Visiting woods at any time of year benefits physical health and mental wellbeing, but bluebell time provides an extra tonic. Psychologists believe blue is a soothing and peaceful colour which calls to mind feelings of calmness or serenity.
“A bluebell wood at this time of year is actually one of nature’s great tranquillisers and mood improvers,” said Andrew Fairbairn of the Woodland Trust Scotland.
“And it is free of charge, with no side-effects.
“The news seems grim and the world is an anxious place right now. You could say we have a collective case of the Blues. So we invite you to harness the blues-busting power of these flowers to recharge your batteries in your nearest bluebell wood.”
VisitWoods.org.uk is home to the world’s largest bluebell woods database. Bluebells are coming into full bloom around Scotland so there is no better time to take advantage of their stress-busting benefits.

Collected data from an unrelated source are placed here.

Definition bali : PackageInput.t :=
  {| PackageInput.id := None;
     PackageInput.destination_id := lit "D1";
     PackageInput.title := lit "Bali Adventure";
     PackageInput.description := lit "Island tour";
     PackageInput.duration := of_Z 3;
     PackageInput.price := of_Z 500;
     PackageInput.main_image_url := lit "https://x/y.jpg";
     PackageInput.rating := zero |}.

(** The package above as the row of identifier [P1], and the same input
    carrying that identifier. *)
Definition bali_row : Package.t := new_package (lit "P1") (lit "0") bali.

Definition bali_edit : PackageInput.t :=
  {| PackageInput.id := Some (lit "P1");
     PackageInput.destination_id := lit "D1";
     PackageInput.title := lit "Bali Adventure";
     PackageInput.description := lit "Island tour";
     PackageInput.duration := of_Z 2;
     PackageInput.price := of_Z 500;
     PackageInput.main_image_url := lit "https://x/y.jpg";
     PackageInput.rating := zero |}.

Definition rome_row : Package.t :=
  {| Package.id := lit "P2";
     Package.destination_id := lit "D2";
     Package.title := lit "Rome";
     Package.description := lit "City break";
     Package.duration := of_Z 2;
     Package.price := of_Z 300;
     Package.main_image_url := lit "https://x/r.jpg";
     Package.rating := zero;
     Package.created_at := lit "0";
     Package.updated_at := lit "0" |}.

Definition five_days : list jsstring :=
  [lit "Day1"; lit "Day2"; lit "Day3"; lit "Day4"; lit "Day5"].

Definition two_days : list jsstring := [lit "Day1"; lit "Day2"].

(** A store holding [P1], [P2] and a five-day itinerary for [P1]. *)
Definition stocked : db :=
  {| packages_table := [bali_row; rome_row];
     itinerary_table :=
       [{| Itinerary.id := lit "I1";
           Itinerary.package_id := lit "P1";
           Itinerary.no_of_days := of_Z 5;
           Itinerary.description := five_days |}];
     clock := 7;
     faults := [] |}.

(** The hook once it has fetched that store. *)
Definition fetched : state :=
  {| packages := [bali_row; rome_row]; loading := false; error := None; console := [] |}.

End Backend.

(* ===================================================================== *)
(** * The form's own query: fetchExistingItinerary *)
(* ===================================================================== *)

Module Load.
Import JS Eff.
Local Open Scope eff_scope.

(** What [fetchExistingItinerary] (lines 58 to 79 of the form) reads of
    the row it is given: [data.description] ([None] is [null]). *)
Record itinerary_row : Type := {
  description : option (list jsstring)
}.

(** [from('package_itinerary').select('*').eq('package_id', id).maybeSingle()] *)
Inductive request : Type :=
| select_itinerary (package_id : jsstring).

(** The awaited query: its promise rejects, or it answers with
    [{ data, error }]. *)
Definition reply (q : request) : Type :=
  outcome (Hook.response (option itinerary_row)).

(** The cells of the form, and the console. *)
Record state : Type := {
  form : Form.state;
  console : list (jsstring * thrown)
}.

Definition setItineraryDescriptions (l : list jsstring) (st : state) : state :=
  {| form :=
       {| Form.title := Form.title (form st);
          Form.description := Form.description (form st);
          Form.duration := Form.duration (form st);
          Form.price := Form.price (form st);
          Form.mainImageUrl := Form.mainImageUrl (form st);
          Form.selectedDestinationId := Form.selectedDestinationId (form st);
          Form.itineraryDescriptions := l;
          Form.loading := Form.loading (form st);
          Form.error := Form.error (form st) |};
     console := console st |}.

Definition log (label : string) (err : thrown) (st : state) : state :=
  {| form := form st; console := console st ++ [(lit label, err)] |}.

Definition M := Eff.M reply state.

(** Lines 58 to 79. *)
Definition fetchExistingItinerary (props : Form.Props) : M unit :=
  match Form.pkg_id props with
  | Some id =>
      if truthy_string id then
        try_catch
          (awaited <- call (R := reply) (select_itinerary id) ;;
           answered <- lift awaited ;;
           match answered with
           | Hook.Failure error => modify (log "Error fetching itinerary:" error)
           | Hook.Success (Some data) =>
               modify (setItineraryDescriptions
                         (match description data with Some l => l | None => [] end))
           | Hook.Success None => ret tt
           end)
          (fun err => modify (log "Error fetching itinerary:" err))
      else ret tt
  | None => ret tt
  end.
Section ByKey.
Context {R K : Type}.
Variable key : R -> K.
Variable eqb : K -> K -> bool.
Hypothesis eqb_eq : forall a b, eqb a b = true <-> a = b.

(** [x] counted at the one key of [ks] that equals [k]. *)
Lemma indicator_sum (x : Q) k ks :
  NoDup ks -> In k ks ->
  (exact_sum (map (fun k' => if eqb k k' then x else 0%Q) ks) == x)%Q.
Proof.
  induction 1 as [|k0 ks N _ IH]; simpl; [tauto|].
  intros [-> | I].
  - rewrite (proj2 (eqb_eq k k) eq_refl).
    assert (Z : (exact_sum (map (fun k' => if eqb k k' then x else 0%Q) ks) == 0)%Q).
    { clear IH. induction ks as [|k1 ks IH]; simpl; [reflexivity|].
      destruct (eqb k k1) eqn:E.
      - apply eqb_eq in E. subst. exfalso. apply N. left. reflexivity.
      - rewrite IH; [ring|]. intros I. apply N. right. exact I. }
    rewrite Z. ring.
  - destruct (eqb k k0) eqn:E.
    + apply eqb_eq in E. subst. contradiction.
    + rewrite (IH I). ring.
Qed.

Lemma exact_sum_plus {A} (f g : A -> Q) l :
  (exact_sum (map (fun a => f a + g a) l)
   == exact_sum (map f l) + exact_sum (map g l))%Q.
Proof.
  induction l as [|a l IH]; simpl; [ring|]. rewrite IH. ring.
Qed.

Lemma exact_sum_ext {A} (f g : A -> Q) l :
  (forall a, In a l -> (f a == g a)%Q) ->
  (exact_sum (map f l) == exact_sum (map g l))%Q.
Proof.
  induction l as [|a l IH]; simpl; intros E; [reflexivity|].
  rewrite (E a (or_introl eq_refl)), IH; [reflexivity|].
  intros b I. apply E. right. exact I.
Qed.

(** A sum over the rows is the sum, over the distinct keys, of the sums over
    the rows of each key. *)
Lemma sum_by_key (f : R -> Q) ks rows :
  NoDup ks -> (forall r, In r rows -> In (key r) ks) ->
  (exact_sum (map (fun k => exact_sum (map f (filter (fun r => eqb (key r) k) rows))) ks)
   == exact_sum (map f rows))%Q.
Proof.
  intros N. induction rows as [|r rows IH]; intros C.
  - cbn [filter map exact_sum fold_right]. clear N C.
    induction ks as [|k ks IHk]; cbn [map exact_sum fold_right]; [reflexivity|].
    fold (exact_sum (map (fun _ : K => 0%Q) ks)). rewrite IHk. ring.
  - rewrite (exact_sum_ext _
      (fun k => (if eqb (key r) k then f r else 0)
                + exact_sum (map f (filter (fun r => eqb (key r) k) rows)))%Q).
    + rewrite exact_sum_plus, IH, indicator_sum.
      * reflexivity.
      * exact N.
      * apply C. left. reflexivity.
      * intros r' I. apply C. right. exact I.
    + intros k _. simpl. destruct (eqb (key r) k); simpl; ring.
Qed.

Lemma indicator_count (n : nat) k ks :
  NoDup ks -> In k ks ->
  list_sum (map (fun k' => if eqb k k' then n else O) ks) = n.
Proof.
  induction 1 as [|k0 ks N _ IH]; simpl; [tauto|].
  intros [-> | I].
  - rewrite (proj2 (eqb_eq k k) eq_refl).
    assert (Z : list_sum (map (fun k' => if eqb k k' then n else O) ks) = O).
    { clear IH. induction ks as [|k1 ks IH]; simpl; [reflexivity|].
      destruct (eqb k k1) eqn:E.
      - apply eqb_eq in E. subst. exfalso. apply N. left. reflexivity.
      - rewrite IH; [reflexivity|]. intros I. apply N. right. exact I. }
    rewrite Z. lia.
  - destruct (eqb k k0) eqn:E.
    + apply eqb_eq in E. subst. contradiction.
    + rewrite (IH I). reflexivity.
Qed.

(** The same for counts. *)
Lemma count_by_key (p : R -> bool) ks rows :
  NoDup ks -> (forall r, In r rows -> In (key r) ks) ->
  list_sum (map (fun k => count_if (fun r => eqb (key r) k && p r) rows) ks)
  = count_if p rows.
Proof.
  intros N. unfold count_if. induction rows as [|r rows IH]; intros C.
  - clear N C. induction ks as [|k ks IHk]; simpl; auto.
  - assert (E : forall k,
        List.length (filter (fun r => eqb (key r) k && p r) (r :: rows))
        = ((if eqb (key r) k then (if p r then 1 else 0) else 0)
           + List.length (filter (fun r => eqb (key r) k && p r) rows))%nat).
    { intros k. simpl. destruct (eqb (key r) k), (p r); reflexivity. }
    rewrite (map_ext _ _ E).
    assert (S : forall (f g : K -> nat) l,
        list_sum (map (fun k => (f k + g k)%nat) l)
        = (list_sum (map f l) + list_sum (map g l))%nat).
    { intros f g l. induction l; simpl; lia. }
    rewrite S, IH, indicator_count.
    + simpl. destruct (p r); reflexivity.
    + exact N.
    + apply C. left. reflexivity.
    + intros r' I. apply C. right. exact I.
Qed.
End ByKey.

This year Scotland witnessed the earliest flowering bluebells for a decade, thanks perhaps to the mild winter and cold snap in February.
Research shows that a visit to the woods or local green space, even without bluebells, makes people feel better physically and mentally, especially when combined with moderate exercise.
VisitWoods is a partnership project, led by the Woodland Trust Scotland which is funded by the Forestry Commission Scotland and Scottish Natural Heritage.